Data items:
● ● ● ●
Lemma below_newer x r : below (row_key x) r = true <-> newer x r.
Proof.
  unfold below, newer, strictly, newest_first, key_le, row_key. cbn. destruct (Z.ltb_spec (row_created_at r) (row_created_at x)),
    (Z.eqb_spec (row_created_at r) (row_created_at x)), (Z.ltb_spec (row_created_at x) (row_created_at r)),
    (Z.eqb_spec (row_created_at x) (row_created_at r)); try lia; cbn; try done; by destruct (String.leb (row_id x) (row_id r)).
Qed.

Lemma isort_ext (le1 le2 : Row -> Row -> bool) l : (forall x y, le1 x y = le2 x y) -> isort le1 l = isort le2 l.
Proof.
  intros Hext. induction l as [|x l IH]; [done|]. rewrite !isort_cons, IH. generalize (isort le2 l). clear -Hext. intros l.
  induction l as [|y l IH]; [done|]. cbn. by rewrite Hext, IH.
Qed.

Lemma sorted_newer l : NoDup (map row_id l) -> StronglySorted newer (isort newest_first l).
Proof.
  apply (isort_strict _ newest_first_total newest_first_trans row_id). intros x y H1 H2. by apply (key_le_antisym (row_key x) (row_key y)).
Qed.

(** The rows of a listing below one of its rows are those that come after it. *)
Lemma rest_of_listing pre x suf : StronglySorted newer (pre ++ x :: suf) ->
  forall r, In r (pre ++ x :: suf) /\ newer x r <-> In r suf.
Proof.
  intros Hs r. apply sorted_app_inv in Hs as (_ & Hs & Hcross). inversion Hs as [|? ? _ Hall]; subst. rewrite List.Forall_forall in Hall.
  rewrite in_app_iff. cbn. split; [|intros Hr; split; [tauto|by apply Hall]].
  intros [[Hr|[->|Hr]] Hx]; [|by apply (irreflexivity newer) in Hx|done].
  assert (Hrx : newer r x) by (apply Hcross; [done|by left]). exfalso. apply (irreflexivity newer r). by transitivity x.
Qed.

(** ** Lemmas: pages *)

Hypothesis loads_dumps : forall t d i, let o := JObj [("created_at", JStr t); ("direction", JStr d); ("id", JStr i)] in json_loads (json_dumps o) = Some o.
Hypothesis loads_empty : json_loads "" = None.
Hypothesis fromisoformat_law : forall us, representable us -> fromisoformat_any (isoformat (utc us)) = Some (utc us).
Hypothesis bind_law : forall us, bind_boundary (inl (utc us)) = Some us.

Lemma decode_encode c : valid_direction (direction c) = true -> truthy (encode_cursor c) = true /\ decode_cursor (encode_cursor c) = Ok c.
Proof.
  intros Hd. unfold decode_cursor, encode_cursor. set (raw := json_dumps _).
  assert (Hraw : json_loads raw = Some (JObj [("created_at", JStr (created_at c)); ("direction", JStr (direction c)); ("id", JStr (cursor_id c))]))
    by apply loads_dumps.
  destruct (urlsafe_roundtrip raw) as (H1 & H2 & H3); [intros ->; by rewrite loads_empty in Hraw|].
  split; [exact H1|]. cbn zeta in *. rewrite H1, H2, H3, Hraw. cbn. rewrite Hd. by destruct c.
Qed.

Lemma boundary_cursor r d : valid_direction d = true -> representable (row_created_at r) -> boundary (Some (cursor_of r d)) = Ok (Some (row_key r)).
Proof.
  intros Hd Hr. unfold boundary, cursor_of. set (c := {| created_at := _ |}). destruct (decode_encode c Hd) as [Ht Hdec].
  unfold opt_truthy. rewrite Ht, Hdec. cbn [created_at c]. by rewrite replace_not_Z, fromisoformat_law, bind_law by (done || apply isoformat_not_Z).
Qed.

Context (limit_ : json) (lim : Z).
Hypothesis limit_ok : normalize_limit limit_ DEFAULT_LIMIT MAX_LIMIT = Ok lim.

(** A statement's own order agrees with the page's: it has none ([st_order] is always true),
    or one, such as [created_at DESC], that newest first refines. *)
Definition agrees (stmt : Select) : Prop := forall x y, newest_first x y = true -> st_order stmt x y = true.

Lemma then_by_agrees stmt x y : agrees stmt -> then_by (st_order stmt) newest_first x y = newest_first x y.
Proof.
  intros H. unfold then_by. destruct (newest_first x y) eqn:Hxy.
  - rewrite (H x y Hxy). by rewrite orb_true_r.
  - destruct (newest_first_total x y) as [Hc|Hyx]; [congruence|]. rewrite (H y x Hyx). cbn. by rewrite andb_false_r.
Qed.

(** A request in the cursor mode, of a statement whose own order agrees. *)
Lemma paginate_cursor stmt c b : agrees stmt -> boundary c = Ok b ->
  let rest := isort newest_first (List.filter (past b) (st_rows stmt)) in
  exists p, paginate stmt (Some "cursor") limit_ JNull c true = Ok p /\ items p = take (Z.to_nat lim) rest /\
    next_cursor p = (if lim <? Z.of_nat (length rest) then (fun r => cursor_of r "next") <$> last (take (Z.to_nat lim) rest) else None) /\
    prev_cursor p = (match opt_truthy c with Some _ => (fun r => cursor_of r "prev") <$> head (take (Z.to_nat lim) rest) | None => None end).
Proof.
  intros Hord Hb rest. pose proof (limit_positive _ _ limit_ok) as Hlim. unfold paginate. rewrite limit_ok. cbn. rewrite Hb.
  rewrite (isort_ext (then_by (st_order stmt) newest_first) newest_first) by (intros x y; by apply then_by_agrees).
  fold rest. eexists. split; [reflexivity|]. cbn. rewrite take_take, Nat.min_l by lia. split; [done|]. split; [|done].
  rewrite length_take. destruct (Z.ltb_spec lim (Z.of_nat (Nat.min (Z.to_nat (lim + 1)) (length rest)))), (Z.ltb_spec lim (Z.of_nat (length rest))); lia || done.
Qed.

(** A statement that is read again and again while rows are added to its table, all of them
    newer than those that were there. *)
Context (reads : nat -> Select).
Local Abbreviation listing := (isort newest_first (st_rows (reads 0%nat))).
Hypothesis ordered : forall n, agrees (reads n).
Hypothesis unique : forall n, NoDup (map row_id (st_rows (reads n))).
Hypothesis grows : forall n r, In r (st_rows (reads n)) <->
  In r (st_rows (reads 0%nat)) \/ (In r (st_rows (reads n)) /\ forall y, In y (st_rows (reads 0%nat)) -> newer r y).
Hypothesis dated : forall r, In r (st_rows (reads 0%nat)) -> representable (row_created_at r).

(** What a request finds below a row of the first listing. *)
Lemma rest_of_read n pre x suf : listing = pre ++ x :: suf ->
  isort newest_first (List.filter (below (row_key x)) (st_rows (reads n))) = suf.
Proof.
  intros Hl. assert (Hs : StronglySorted newer (pre ++ x :: suf)) by (rewrite <- Hl; apply sorted_newer, unique).
  apply (strict_unique newer); [by apply sorted_newer, NoDup_map_filter|apply sorted_app_inv in Hs as (_ & Hs & _); by inversion Hs|].
  intros r. rewrite isort_In, filter_In, below_newer, grows, <- (rest_of_listing pre x suf Hs), <- Hl, isort_In. split; [|tauto].
  intros [[Hr|[_ Hr]] Hx]; [done|]. exfalso. apply (irreflexivity newer r). transitivity x; [|done]. apply Hr.
  rewrite <- (isort_In newest_first), Hl. apply in_app_iff. right. by left.
Qed.

Lemma walk_run fuel : forall n pre x suf, listing = pre ++ x :: suf -> (length suf < fuel)%nat ->
  walk fuel reads limit_ n (Some (cursor_of x "next")) = Some (Ok suf).
Proof.
  induction fuel as [|fuel IH]; intros n pre x suf Hl Hf; [lia|]. pose proof (limit_positive _ _ limit_ok) as Hlim. cbn [walk].
  assert (Hin : forall r, In r (pre ++ x :: suf) -> representable (row_created_at r)).
  { intros r Hr. rewrite <- Hl, isort_In in Hr. by apply dated. }
  destruct (paginate_cursor (reads n) (Some (cursor_of x "next")) (Some (row_key x)) (ordered n)) as (p & -> & Hi & Hn & _).
  { apply boundary_cursor; [done|]. apply Hin, in_app_iff. right. by left. }
  cbn [past] in Hi, Hn. rewrite (rest_of_read n pre x suf Hl) in Hi, Hn. rewrite Hn, Hi.
  destruct (Z.ltb_spec lim (Z.of_nat (length suf))) as [Hlt|Hle]; [|by rewrite take_ge by lia].
  destruct (last (take (Z.to_nat lim) suf)) as [y|] eqn:Hy.
  - cbn [fmap option_fmap option_map]. apply last_Some in Hy as [front Hy].
    rewrite (IH (S n) (pre ++ x :: front) y (drop (Z.to_nat lim) suf)); [by rewrite take_drop|..].
    + rewrite Hl, <- (take_drop (Z.to_nat lim) suf), Hy at 1. by rewrite <- !app_assoc.
    + rewrite length_drop. lia.
  - apply last_None in Hy. apply (f_equal length) in Hy. rewrite length_take in Hy. cbn in Hy. lia.
Qed.

Lemma walk_from_start fuel : (length (st_rows (reads 0%nat)) < fuel)%nat -> walk fuel reads limit_ 0 None = Some (Ok listing).
Proof.
  rewrite <- (Permutation_length (isort_perm newest_first (st_rows (reads 0%nat)))).
  destruct fuel as [|fuel]; intros Hf; [lia|]. pose proof (limit_positive _ _ limit_ok) as Hlim. cbn [walk].
  destruct (paginate_cursor (reads 0%nat) None None (ordered 0) eq_refl) as (p & -> & Hi & Hn & _).
  cbn [past] in Hi, Hn. assert (Hall : forall l : list Row, List.filter (fun _ => true) l = l) by (intros l; induction l as [|r l IHl]; cbn; congruence).
  rewrite Hall in Hi, Hn. rewrite Hn, Hi. destruct (Z.ltb_spec lim (Z.of_nat (length listing))) as [Hlt|Hle]; [|by rewrite take_ge by lia].
  destruct (last (take (Z.to_nat lim) listing)) as [y|] eqn:Hy.
  - cbn [fmap option_fmap option_map]. apply last_Some in Hy as [front Hy].
    rewrite (walk_run fuel 1 front y (drop (Z.to_nat lim) listing)); [by rewrite take_drop|..].
    + rewrite <- (take_drop (Z.to_nat lim) listing), Hy at 1. by rewrite <- app_assoc.
    + rewrite length_drop. lia.
  - apply last_None in Hy. apply (f_equal length) in Hy. rewrite length_take in Hy. cbn in Hy. lia.
Qed.

(** The page of a [prev_cursor]: it is not the page before, but begins with the row that
    follows the head of the page the cursor came with. *)
Lemma previous_page n pre x suf : listing = pre ++ x :: suf ->
  exists p, paginate (reads n) (Some "cursor") limit_ JNull (Some (cursor_of x "prev")) true = Ok p /\ items p = take (Z.to_nat lim) suf.
Proof.
  intros Hl. destruct (paginate_cursor (reads n) (Some (cursor_of x "prev")) (Some (row_key x)) (ordered n)) as (p & Hp & Hi & _).
  - apply boundary_cursor; [done|]. apply dated. rewrite <- (isort_In newest_first), Hl. apply in_app_iff. right. by left.
  - exists p. cbn [past] in Hi. by rewrite Hi, (rest_of_read n pre x suf Hl).
Qed.

(** ** Properties *)

(** A cursor is opaque and lossless: its text is read back as the cursor it was made from,
    whatever its fields hold, although the padding of the base 64 is cut off. *)
Theorem cursor_roundtrip c : valid_direction (direction c) = true -> decode_cursor (encode_cursor c) = Ok c.
Proof. intros Hd. by apply decode_encode. Qed.

(** C39. Following the cursors reads the listing: with any allowed page size, a client that starts
    without a cursor and follows [next_cursor] gets every row of the first listing exactly
    once, newest first, and is done after at most one request more than rows - also when
    rows are added between its requests, which it does not see.  This is for a statement
    without an ORDER BY of its own, or with one that agrees with [created_at DESC, id DESC]
    (with another one rows are lost and repeated, as the example
    [own_order_breaks_the_walk] shows), whose rows have distinct ids and dates between the
    years 1 and 9999, and to which only rows newer than all of the first listing are added
    meanwhile; and it supposes of the libraries that the JSON text of a cursor, and the date
    in it, are read back as they were written. *)
Theorem walk_is_the_listing fuel : (length (st_rows (reads 0%nat)) < fuel)%nat ->
  exists l, walk fuel reads limit_ 0 None = Some (Ok l) /\ Permutation l (st_rows (reads 0%nat)) /\ StronglySorted newer l.
Proof.
  intros Hf. exists listing. split; [by apply walk_from_start|]. split; [apply isort_perm|apply sorted_newer, unique].
Qed.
● ● ● ●
#### Brief:
Would you print exactly, and only, the lines of the data above from the line with "split; [exact H1|]." through the line with "exists p, paginate stmt", inclusive?

#### Exercise solution:
  split; [exact H1|]. cbn zeta in *. rewrite H1, H2, H3, Hraw. cbn. rewrite Hd. by destruct c.
Qed.

Lemma boundary_cursor r d : valid_direction d = true -> representable (row_created_at r) -> boundary (Some (cursor_of r d)) = Ok (Some (row_key r)).
Proof.
  intros Hd Hr. unfold boundary, cursor_of. set (c := {| created_at := _ |}). destruct (decode_encode c Hd) as [Ht Hdec].
  unfold opt_truthy. rewrite Ht, Hdec. cbn [created_at c]. by rewrite replace_not_Z, fromisoformat_law, bind_law by (done || apply isoformat_not_Z).
Qed.

Context (limit_ : json) (lim : Z).
Hypothesis limit_ok : normalize_limit limit_ DEFAULT_LIMIT MAX_LIMIT = Ok lim.

(** A statement's own order agrees with the page's: it has none ([st_order] is always true),
    or one, such as [created_at DESC], that newest first refines. *)
Definition agrees (stmt : Select) : Prop := forall x y, newest_first x y = true -> st_order stmt x y = true.

Lemma then_by_agrees stmt x y : agrees stmt -> then_by (st_order stmt) newest_first x y = newest_first x y.
Proof.
  intros H. unfold then_by. destruct (newest_first x y) eqn:Hxy.
  - rewrite (H x y Hxy). by rewrite orb_true_r.
  - destruct (newest_first_total x y) as [Hc|Hyx]; [congruence|]. rewrite (H y x Hyx). cbn. by rewrite andb_false_r.
Qed.

(** A request in the cursor mode, of a statement whose own order agrees. *)
Lemma paginate_cursor stmt c b : agrees stmt -> boundary c = Ok b ->
  let rest := isort newest_first (List.filter (past b) (st_rows stmt)) in
  exists p, paginate stmt (Some "cursor") limit_ JNull c true = Ok p /\ items p = take (Z.to_nat lim) rest /\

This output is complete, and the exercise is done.